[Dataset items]
----------
(** The body of the [try] statement for one stage: it raises, or it returns
    the updated local variables.  Every exception is raised by a
    precondition check or by the handler call, before any assignment (an
    exception of [with_plot_files] is raised after the first assignment to
    the stage's own key, which the [except] clause then overwrites). *)
Definition try_body (m : MoIRA) (h : Handlers) (plots_dir : string)
    (idx : nat) (step : string) (st : State) : Exc State :=
  if String.eqb step "read_idat_files" then
    res ← read_idat_files h idx (idat_folder m) (samplesheet_path m)
            (column_mappings m);
    Ret {| results :=
             dict_set (results st) "read_idat_files"
               [ ("n_probes", VInt (Z.of_nat (ri_n_probes res)));
                 ("n_samples", VInt (Z.of_nat (ri_n_samples res))) ];
           current_betas := Some (ri_betas res);
           current_detP := Some (ri_detP res);
           current_targets := ri_targets res |}
  else if String.eqb step "quality_control" then
    match current_betas st, current_detP st with
    | Some betas, Some detP =>
        res ← quality_control h idx betas detP;
        Ret (set_result (set_betas st (betas_qc res)) "quality_control"
               [ ("n_probes_after_qc", VInt (Z.of_nat (n_probes_after_qc res)));
                 ("n_samples_after_qc", VInt (Z.of_nat (n_samples_after_qc res)));
                 ("sex_cpgs_removed", VBool (sex_cpgs_removed res)) ])
    | _, _ => Raise "quality_control requires read_idat_files to run first."
    end
  else if String.eqb step "combat_normalization" then
    match current_betas st with
    | None =>
        Raise "combat_normalization requires read_idat_files (and optionally quality_control) to run first."
    | Some betas =>
        match current_targets st with
        | None => Raise "combat_normalization requires targets (samplesheet)."
        | Some tg =>
            let batch_col :=
              default "batch" (dict_get (column_mappings m) "batch") in
            res ← combat_normalization h idx betas tg batch_col;
            Ret (set_result (set_betas st (betas_combat res))
                   "combat_normalization"
                   [ ("n_batches", VInt (Z.of_nat (n_batches res)));
                     ("batches", VList (batches res));
                     ("batch_column", VStr batch_col) ])
        end
    end
  else if String.eqb step "basic_statistics" then
    match current_betas st with
    | None => Raise "basic_statistics requires beta values."
    | Some betas =>
        res ← basic_statistics h idx betas (current_targets st);
        Ret (set_result st "basic_statistics" res)
    end
  else if String.eqb step "perform_pca" then
    match current_betas st with
    | None => Raise "perform_pca requires beta values."
    | Some betas =>
        res ← perform_pca h idx betas (current_targets st) "pca"
                (column_mappings m) plots_dir;
        entry ← with_plot_files res;
        Ret (set_result st "perform_pca" entry)
    end
  else if String.eqb step "create_heatmap" then
    match current_betas st with
    | None => Raise "create_heatmap requires beta values."
    | Some betas =>
        res ← create_heatmap h idx betas (current_targets st) plots_dir;
        entry ← with_plot_files res;
        Ret (set_result st "create_heatmap" entry)
    end
  else if String.eqb step "differential_analysis" then
    match current_betas st with
    | None => Raise "differential_analysis requires beta values."
    | Some betas =>
        res ← differential_analysis h idx betas (current_targets st)
                (column_mappings m);
        Ret (set_result st "differential_analysis" res)
    end
  else if String.eqb step "create_volcano_plot" then
    match current_betas st with
    | None => Raise "create_volcano_plot requires beta values."
    | Some betas =>
        let diff_results := dict_get (results st) "differential_analysis" in
        res ← create_volcano_plot h idx betas (current_targets st)
                diff_results (column_mappings m) plots_dir;
        entry ← with_plot_files res;
        Ret (set_result st "create_volcano_plot" entry)
    end
  else Ret st.

(** One iteration of the loop after the progress callback: the [try] body
    and its [except Exception] clause. *)
Definition run_stage (m : MoIRA) (h : Handlers) (plots_dir : string)
    (idx : nat) (step : string) (st : State) : State :=
  match try_body m h plots_dir idx step st with
  | Ret st' => st'
  | Raise msg => set_result st step (error_entry msg)
  end.

Definition normalize (raw_step : string) : string := lower (strip raw_step).

Section Loop.
(** The state the progress callback mutates. *)
Context {W : Type}.
Variable m : MoIRA.
Variable h : Handlers.
Variable on_progress : option (string -> nat -> nat -> W -> W).
Variable plots_dir : string.
Variable total : nat.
----------
### YOUR ASSIGNMENT
When a line of the records includes "values", that line belongs in the answer.

### ANSWER TO THIS PROBLEM
    | None => Raise "basic_statistics requires beta values."
    | None => Raise "perform_pca requires beta values."
    | None => Raise "create_heatmap requires beta values."
    | None => Raise "differential_analysis requires beta values."
    | None => Raise "create_volcano_plot requires beta values."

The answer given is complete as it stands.